The tail of the records, from the line containing "Proof. unfold count_true." through the final line, should be printed exactly and on its own.

Saved data entries
*** Begin section ***

(** Under the contract of [random.sample]: the recent output is the first
    [max(max_recent_items, 0)] candidates that are not educational, in
    their order; neither output is longer than its cap; every recent entry
    is not educational and every educational entry is; and both outputs are
    made of candidates, each taken at most as often as it occurs. *)
Theorem split_outputs_bounded {generator : Type}
    (random_sample : generator -> list Entry -> nat -> list Entry * generator)
    (candidates : list Entry) (max_recent_items max_educational_items : Z) (g : generator) :
  samples_without_replacement random_sample ->
  let outputs :=
    (split_recent_and_educational random_sample candidates
       max_recent_items max_educational_items g).1 in
  outputs.1 = take (Z.to_nat (Z.max max_recent_items 0)) (non_educational_of candidates) /\
  Z.of_nat (length outputs.1) <= Z.max max_recent_items 0 /\
  Z.of_nat (length outputs.2) <= Z.max max_educational_items 0 /\
  Forall (fun entry => educational entry = false) outputs.1 /\
  Forall (fun entry => educational entry = true) outputs.2 /\
  outputs.1 ⊆+ candidates /\
  outputs.2 ⊆+ candidates.
Proof.
  intros Hsample outputs. subst outputs.
  rewrite split_recent_and_educational_cases.
  set (pool := educational_pool_of candidates).
  set (recent := slice_to (non_educational_of candidates) (Z.max max_recent_items 0)).
  assert (Hrecent : recent = take (Z.to_nat (Z.max max_recent_items 0))
                                  (non_educational_of candidates)).
  { subst recent. apply slice_to_take. lia. }
  assert (Hpool : Forall (fun entry => educational entry = true) pool).
  { apply Forall_forall. by intros entry [? _]%list_elem_of_filter. }
  assert (Hpool_sub : pool ⊆+ candidates).
  { apply sublist_submseteq, sublist_filter. }
  assert (Hfacts :
    recent = take (Z.to_nat (Z.max max_recent_items 0)) (non_educational_of candidates) /\
    Z.of_nat (length recent) <= Z.max max_recent_items 0 /\
    Forall (fun entry => educational entry = false) recent /\
    recent ⊆+ candidates).
  { split_and!; [done| | |].
    - rewrite Hrecent, length_take. lia.
    - rewrite Hrecent. apply Forall_take, Forall_forall.
      by intros entry [? _]%list_elem_of_filter.
    - rewrite Hrecent. etrans; [apply sublist_submseteq, sublist_take|].
      apply sublist_submseteq, sublist_filter. }
  destruct Hfacts as (H1 & H2 & H3 & H4).
  case_decide as Hnone; cbn [fst snd].
  { split_and!; try done; [cbn [length]; lia | apply submseteq_nil_l]. }
  case_decide as Hfits; cbn [fst snd].
  { split_and!; try done. lia. }
  destruct (Hsample g pool (Z.to_nat max_educational_items)) as [Hlength Hsub]; [lia|].
  split_and!; try done.
  - lia.
  - apply Forall_forall. intros entry Hentry.
    rewrite Forall_forall in Hpool. apply Hpool. by eapply elem_of_submseteq.
  - by etrans.
Qed.

Lemma split_outputs_bounded_witness :
  let outputs :=
    (split_recent_and_educational rotating_sample [paper_a; paper_c; paper_b] 5 1 1%nat).1 in
  outputs.1 = take (Z.to_nat (Z.max 5 0)) (non_educational_of [paper_a; paper_c; paper_b]) /\
  Z.of_nat (length outputs.1) <= Z.max 5 0 /\
  Z.of_nat (length outputs.2) <= Z.max 1 0 /\
  Forall (fun entry => educational entry = false) outputs.1 /\
  Forall (fun entry => educational entry = true) outputs.2 /\
  outputs.1 ⊆+ [paper_a; paper_c; paper_b] /\
  outputs.2 ⊆+ [paper_a; paper_c; paper_b].
Proof.
  exact (split_outputs_bounded rotating_sample [paper_a; paper_c; paper_b] 5 1 1%nat
           rotating_sample_without_replacement).
Defined.

End SelectorFacts.

(** ** CandidateSelector: collecting the candidates ([src/filter_rank.py],
    [collect_candidates]) and the topic loop of [run]

    [is_educational] matches a regular expression and stays a parameter.
    The sort key is a float, [-published.timestamp()]: the floats, their
    order and [timestamp] are parameters too.  [sorted] is Python's stable
    sort; it is modelled by the stable insertion sort. *)

Module Candidates.
Import Time PyStr Selector.

Local Open Scope string_scope.
Local Open Scope Z_scope.

(** An entry as the parser hands it over, with the fields the selector
    reads; a missing id is the empty string. *)
Record FeedEntry := {
  feed_arxiv_id : string;
  feed_title : string;
  feed_summary : string;
  feed_published_utc : option datetime
}.

(** [max_published] of [run]: the body of [for entry in parsed_entries]. *)
Definition newer (max_published : option datetime) (entry : FeedEntry)
    : option datetime :=
  match feed_published_utc entry with
  | None => max_published
  | Some published =>
      match max_published with
      | None => Some published
      | Some newest => if published >? newest then Some published else Some newest
      end
  end.

Definition max_published_of (parsed_entries : list FeedEntry) : option datetime :=
  foldl newer None parsed_entries.

Section Selection.

Context {float : Type}.
Variable is_educational : string -> string -> bool.
(** [published.timestamp()], [0.0], and [<] on floats. *)
Variable timestamp : datetime -> float.
Variable float_zero : float.
Variable float_lt : float -> float -> bool.

(** [entry = dict(entry); entry["educational"] = is_educational(...)] *)
Definition tagged (entry : FeedEntry) : Entry :=
  {| arxiv_id := feed_arxiv_id entry;
     title := feed_title entry;
     published_utc := feed_published_utc entry;
     educational := is_educational (feed_title entry) (feed_summary entry) |}.

(** The body of [for entry in entries]. *)
Definition collect (cutoff_utc : datetime) (sent_ids : gset string)
    (candidates : list Entry) (entry : FeedEntry) : list Entry :=
  match feed_published_utc entry with
  | None => candidates
  | Some published_utc =>
      if bool_decide (feed_arxiv_id entry = "") then candidates
      else if published_utc <? cutoff_utc then candidates
      else if bool_decide (feed_arxiv_id entry ∈ sent_ids) then candidates
      else (candidates ++ [tagged entry])%list
  end.

(** The timestamp under the sign of [sort_key]. *)
Definition published_ts (item : Entry) : float :=
  match published_utc item with
  | Some published => timestamp published
  | None => float_zero
  end.
(** * Resilient e-mail delivery engine: a shallow embedding

    The development follows the JavaScript sources of the service:

    - [src/services/CircuitBreaker.js]   (module [CircuitBreaker])
    - [src/utils/IdempotencyManager.js]  (module [IdempotencyManager])
    - [src/services/RateLimiter.js]      (module [RateLimiter])
    - [src/services/EmailQueue.js]       (module [EmailQueue])
    - [src/services/EmailService.js]     (module [EmailService])

    Conventions shared by all modules.

    - Instants and durations are integers ([Z]), in milliseconds unless a
      definition says otherwise.  [Date.now()] is an explicit argument
      [now]; a handler that runs synchronously reads the clock once.
    - [new Date().toISOString()] is kept as the instant it renders.
    - A JavaScript [Map] keyed by strings is a [gmap string _]; an object
      that is mutated in place is written back under its key.
    - A thrown exception is a value of [Completion]; the mutation done
      before the throw is kept in the returned state.
    - Logging has no effect on the state and is left out. *)

From Stdlib Require Import ZArith Lia.
From stdpp Require Import gmap strings pretty list fin_maps.

(** ** JavaScript values used by the service *)

(** The [Error] objects thrown by transports and by the breaker.  The
    fields [retryable] and [retryAfter] may be absent ([undefined]). *)
Record JsError := mkError {
  message : string;
  code : option string;
  retryable : option bool;
  retryAfter : option Z;
  stack : string
}.

(** [error.retryable === false] *)
Definition retryable_is_false (e : JsError) : bool :=
  match retryable e with
  | Some false => true
  | _ => false
  end.

(** Truthiness of an optional number: [undefined], [0] are falsy. *)
Definition truthy (v : option Z) : bool :=
  match v with
  | Some n => negb (n =? 0)%Z
  | None => false
  end.

(** Plain data stored in result objects.  An object literal is a finite
    map from property names to values; a nested object is kept as the
    list of its properties. *)
#[warnings="-register-all"]
Inductive JsVal :=
| VUndefined
| VNum (n : Z)
| VStr (s : string)
| VBool (b : bool)
| VObj (fields : list (string * JsVal)).

Abbreviation JsObject := (gmap string JsVal).

(** [{...a, ...b}]: properties of [b] win. *)
Definition spread (a b : JsObject) : JsObject := b ∪ a.

Definition opt_str (o : option string) : JsVal :=
  match o with
  | Some s => VStr s
  | None => VUndefined
  end.

(** A settled call: either a returned value or a thrown error. *)
Inductive Completion (A : Type) :=
| Return (a : A)
| Throw (e : JsError).
Arguments Return {A} a.
Arguments Throw {A} e.

(** [Math.ceil(a / d)] for integers [a] and a positive integer [d]. *)
Definition ceil_div (a d : Z) : Z := (- ((- a) / d))%Z.

(** ** CircuitBreaker.js *)
Module CircuitBreaker.
Local Open Scope Z_scope.

Inductive State := CLOSED | OPEN | HALF_OPEN.

Record Config := mkConfig {
  failureThreshold : Z;
  successThreshold : Z;
  timeout : Z
}.

(** Defaults of the constructor (no environment overrides). *)
Definition defaultConfig : Config :=
  {| failureThreshold := 5; successThreshold := 2; timeout := 30000 |}.

Record Breaker := mkBreaker {
  config : Config;
  state : State;
  failureCount : Z;
  successCount : Z;
  lastFailureTime : option Z;
  nextAttemptTime : option Z
}.

(** [new CircuitBreaker(name, config)] *)
Definition create (c : Config) : Breaker :=
  {| config := c; state := CLOSED; failureCount := 0; successCount := 0;
     lastFailureTime := None; nextAttemptTime := None |}.

(** [_setState(newState)] *)
Definition _setState (now : Z) (newState : State) (b : Breaker) : Breaker :=
  match newState with
  | CLOSED =>
      {| config := config b; state := CLOSED; failureCount := 0;
         successCount := 0; lastFailureTime := lastFailureTime b;
         nextAttemptTime := None |}
  | OPEN =>
      {| config := config b; state := OPEN; failureCount := failureCount b;
         successCount := 0; lastFailureTime := lastFailureTime b;
         nextAttemptTime := Some (now + timeout (config b)) |}
  | HALF_OPEN =>
      {| config := config b; state := HALF_OPEN;
         failureCount := failureCount b; successCount := 0;
         lastFailureTime := lastFailureTime b;
         nextAttemptTime := nextAttemptTime b |}
  end.

(** [_onSuccess()] *)
Definition _onSuccess (now : Z) (b : Breaker) : Breaker :=
  match state b with
  | HALF_OPEN =>
      let b1 :=
        {| config := config b; state := state b;
           failureCount := failureCount b;
           successCount := successCount b + 1;
           lastFailureTime := lastFailureTime b;
           nextAttemptTime := nextAttemptTime b |} in
      if successThreshold (config b1) <=? successCount b1
      then _setState now CLOSED b1
      else b1
  | CLOSED =>
      {| config := config b; state := state b; failureCount := 0;
         successCount := successCount b;
         lastFailureTime := lastFailureTime b;
         nextAttemptTime := nextAttemptTime b |}
  | OPEN => b
  end.
Lemma call_key_inj (i j : Z) (k k' : string) :
  0 ≤ i → 0 ≤ j → call_key i k = call_key j k' → i = j ∧ py k = py k'.
Proof.
  intros Hi Hj. unfold call_key, repr_int, sign.
  destruct (Z.ltb_spec i 0); [lia|]. destruct (Z.ltb_spec j 0); [lia|].
  rewrite !Z.abs_eq by lia. simpl.
  destruct (nat_digits_spec i Hi) as (Hdi & Hvi & _).
  destruct (nat_digits_spec j Hj) as (Hdj & Hvj & _).
  intros [= Heq]. apply digits_before_dash in Heq as [E ->]; [|done..].
  split; [|done]. rewrite <- Hvi, <- Hvj. by rewrite E.
Qed.

Lemma update_call_other (i : Z) (call_data : list (string * value))
    (payload : gmap str value) (k : str) :
  (∀ name, k ≠ call_key i name) →
  update_call i call_data payload !! k = payload !! k.
Proof.
  intros Hk. unfold update_call. revert payload.
  induction call_data as [|[name v] cd IH]; intros payload; [done|].
  simpl. rewrite IH. apply lookup_insert_ne. intros E. by apply (Hk name).
Qed.

Lemma add_calls_other (raw : str) (attempts : list (str * str)) : ∀ i payload k,
  (∀ j name, i ≤ j → k ≠ call_key j name) →
  add_calls raw i attempts payload !! k = payload !! k.
Proof.
  induction attempts as [|att rest IH]; intros i payload k Hk; [done|].
  cbn [add_calls]. rewrite IH by (intros; apply Hk; lia).
  apply update_call_other. intros name. apply Hk. lia.
Qed.
(** [sub] keeps characters of the text and inserts the replacement. *)
Lemma sub_scan_chars r repl s skip c :
  In c (chars (sub_scan r repl s skip)) -> In c (chars s) \/ In c (chars repl).
Proof.
  revert skip; induction s as [| a s IH]; intros skip.
  - destruct skip; simpl; [| tauto].
    destruct (match_len r ""); simpl; tauto.
  - destruct skip as [| skip]; simpl.
    + destruct (match_len r (String a s)) as [[| n] |]; simpl.
      * rewrite chars_app; simpl. rewrite in_app_iff; simpl.
        intros [? | [<- | Hin]]; [tauto | tauto |].
        destruct (IH _ Hin); tauto.
      * rewrite chars_app, in_app_iff.
        intros [? | Hin]; [tauto |]. destruct (IH _ Hin); tauto.
      * intros [<- | Hin]; [tauto |]. destruct (IH _ Hin); tauto.
    + intros Hin. destruct (IH _ Hin); tauto.
Qed.

(** A character class matches exactly one character of the class. *)
Lemma match_len_class ranges a s :
  match_len (Class ranges) (String a s)
  = if in_class ranges a then Some 1%nat else None.
Proof.
  unfold match_len, match_at; simpl.
  destruct (in_class ranges a); [| reflexivity].
  f_equal. lia.
Qed.

(** Deleting the matches of a class leaves no character of the class. *)
Lemma sub_scan_class ranges s c :
  In c (chars (sub_scan (Class ranges) "" s 0)) -> in_class ranges c = false.
Proof.
  induction s as [| a s IH]; simpl.
  - unfold match_len, match_at; simpl. tauto.
  - rewrite match_len_class.
    destruct (in_class ranges a) eqn:Ha; simpl.
    + exact IH.
    + intros [<- | Hin]; [assumption | auto].
Qed.

Lemma digit_class c : in_class [("0", "9")]%char c = isdecimal c.
Proof. unfold in_class; simpl. apply orb_false_r. Qed.

End ReTheory.

(** ** Sequences, counters and the sort *)

Section ListFacts.

Lemma fold_add_shift l a : fold_left Z.add l a = a + zsum l.
Proof.
  unfold zsum. revert a; induction l as [| x l IH]; intros a; simpl; [lia |].
  rewrite (IH (a + x)), (IH (0 + x)). lia.
Qed.

Lemma zsum_cons x l : zsum (x :: l) = x + zsum l.
Proof. unfold zsum at 1; simpl. rewrite fold_add_shift. lia. Qed.

Lemma zsum_nil : zsum [] = 0.
Proof. reflexivity. Qed.


Lemma range_cons a b : a < b -> range a b = a :: range (a + 1) b.
Proof.
  intros Hlt. unfold range.
  replace (Z.to_nat (b - a)) with (S (Z.to_nat (b - (a + 1)))) by lia.
  simpl. f_equal; [lia |].
  rewrite <- seq_shift, map_map. apply map_ext. intros i. lia.
Qed.

Lemma range_length a b : length (range a b) = Z.to_nat (b - a).
Proof. unfold range. rewrite length_map, length_seq. reflexivity. Qed.

Lemma range_from_length a n :
  length (range a (a + Z.of_nat n)) = n.
Proof. rewrite range_length. lia. Qed.

Lemma count_true_cons b l :
  count_true (b :: l) = (if b then 1 else 0) + count_true l.
Proof. unfold count_true. destruct b; simpl; lia. Qed.

Lemma count_true_bounds l : 0 <= count_true l <= Z.of_nat (length l).
Proof.
  induction l as [| b l IH]; [unfold count_true; simpl; lia |].
  rewrite count_true_cons. destruct b; simpl length; lia.
Qed.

*** End section ***

▶ _RESULT OF THIS TASK_:
Proof. unfold count_true. destruct b; simpl; lia. Qed.

Lemma count_true_bounds l : 0 <= count_true l <= Z.of_nat (length l).
Proof.
  induction l as [| b l IH]; [unfold count_true; simpl; lia |].
  rewrite count_true_cons. destruct b; simpl length; lia.
Qed.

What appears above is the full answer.